The heteromeric Kir4.1–Kir5.1 channel is a candidate sensing molecule for central CO~2~ chemoreception. Since central CO~2~ chemoreception is subject to neural modulations, we performed studies to test the hypothesis that the Kir4.1–Kir5.1 channel is modulated by the neurotransmitters critical for respiratory control, including serotonin (5‐HT), substance‐P (SP), and thyrotropin releasing hormone (TRH). The heteromeric Kir4.1–Kir5.1 channel was strongly inhibited by SP, TRH, and 5‐HT when expressed in Xenopus oocytes, whereas these neurotransmitters had no effect on the homomeric Kir4.1 channel. Such an inhibition was dose‐dependent and relied on specific G~αq~‐protein‐coupled receptors and protein kinase C (PKC). No direct interaction of the channel with G‐proteins was found. Channel sensitivity to CO~2~/pH was not compromised with the inhibition by these neurotransmitters, as the channel remained to be inhibited by acidic pH following an exposure to the neurotransmitters.
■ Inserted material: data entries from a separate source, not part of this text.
(** [PROJECT_ID_REGEX.match(s)] for [^[a-z0-9][a-z0-9-]{0,62}[a-z0-9]$]. *)
Definition PROJECT_ID_REGEX_match (s : string) : bool :=
  match s with
  | EmptyString => false
  | String c r => is_lower_alnum c && match_id_tail 62 r
  end.

(** The partition-id grammar in the words of the specification: lowercase
    alphanumerics and internal hyphens only, 2 to 64 characters, starting
    and ending with an alphanumeric. *)
Definition spec_partition_id (s : string) : bool :=
  let cs := PyStr.chars s in
  (2 <=? length cs)%nat && (length cs <=? 64)%nat
  && forallb is_id_char cs
  && match head cs with Some c => is_lower_alnum c | None => false end
  && match last cs with Some c => is_lower_alnum c | None => false end.

Definition newline : string := String "010" EmptyString.

Definition normalize_project_id (project_id : option string)
  : result (string * string) :=
  match project_id with
  | None => Ok ("legacy", "v1")%string
  | Some s =>
      if negb (PyStr.truthy s) then Ok ("legacy", "v1")%string
      else if negb (PROJECT_ID_REGEX_match s) then Raise ValueError
      else Ok (s, "v2"%string)
  end.

(** ** Enumerations and the rule table *)

Inductive DecisionType :=
| DT_CLASSIFICATION
| DT_GOVERNANCE_APPROVAL
| DT_RISK_ACCEPTANCE
| DT_DATA_APPROVAL
| DT_CHANGE_APPROVAL
| DT_INCIDENT_ACTION
| DT_DECOMMISSION.

Definition DecisionType_value (t : DecisionType) : string :=
  match t with
  | DT_CLASSIFICATION => "CLASSIFICATION"
  | DT_GOVERNANCE_APPROVAL => "GOVERNANCE_APPROVAL"
  | DT_RISK_ACCEPTANCE => "RISK_ACCEPTANCE"
  | DT_DATA_APPROVAL => "DATA_APPROVAL"
  | DT_CHANGE_APPROVAL => "CHANGE_APPROVAL"
  | DT_INCIDENT_ACTION => "INCIDENT_ACTION"
  | DT_DECOMMISSION => "DECOMMISSION"
  end.

Inductive ECLDecisionCommand :=
| CLASSIFY
| APPROVE_GOVERNANCE
| ACCEPT_RISK
| APPROVE_DATA
| APPROVE_CHANGE
| INCIDENT_ACTION
| DECOMMISSION.

Definition all_commands : list ECLDecisionCommand :=
  [CLASSIFY; APPROVE_GOVERNANCE; ACCEPT_RISK; APPROVE_DATA; APPROVE_CHANGE;
   INCIDENT_ACTION; DECOMMISSION].

Definition command_value (c : ECLDecisionCommand) : string :=
  match c with
  | CLASSIFY => "CLASSIFY"
  | APPROVE_GOVERNANCE => "APPROVE_GOVERNANCE"
  | ACCEPT_RISK => "ACCEPT_RISK"
  | APPROVE_DATA => "APPROVE_DATA"
  | APPROVE_CHANGE => "APPROVE_CHANGE"
  | INCIDENT_ACTION => "INCIDENT_ACTION"
  | DECOMMISSION => "DECOMMISSION"
  end.

(** [ECLDecisionCommand(verb)]: the member of that value, [None] where the
    constructor raises [ValueError]. *)
Definition command_of_value (verb : string) : option ECLDecisionCommand :=
  find (fun c => String.eqb (command_value c) verb) all_commands.

Definition COMMAND_TO_DECISION_TYPE (c : ECLDecisionCommand) : DecisionType :=
  match c with
  | CLASSIFY => DT_CLASSIFICATION
  | APPROVE_GOVERNANCE => DT_GOVERNANCE_APPROVAL
  | ACCEPT_RISK => DT_RISK_ACCEPTANCE
  | APPROVE_DATA => DT_DATA_APPROVAL
  | APPROVE_CHANGE => DT_CHANGE_APPROVAL
  | INCIDENT_ACTION => DT_INCIDENT_ACTION
  | DECOMMISSION => DT_DECOMMISSION
  end.

(** The three values of ["requires_risk_links"]: [False], [True] and
    ["conditional"]. *)
Inductive RiskRequirement := RiskNo | RiskYes | RiskConditional.

Record Rules := mkRules {
  required_artifacts : list (string * nat);
  required_roles : list string;
  requires_risk_links : RiskRequirement
}.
The firing rate of CO~2~‐sensitive brainstem neurons cultured in microelectrode arrays was augmented by SP or a 5‐HT2A receptor agonist, which was blocked by PKC inhibitors suggesting that PKC underscores the inhibitory effect of SP and 5‐HT in cultured brainstem neurons as well. Immunostaining showed that both Kir4.1 and Kir5.1 proteins were co‐localized in the cultured brainstem neurons. These results therefore indicate that the heteromeric Kir4.1–Kir5.1 channel is modulated by the neurotransmitters critical for respiratory control, suggesting a novel neuromodulatory mechanism for the chemosensitivity of brainstem neurons to elevated PCO~2~ and acidic pH. J. Cell. Physiol. 214:84–95, 2008. © 2007 Wiley‐Liss, Inc.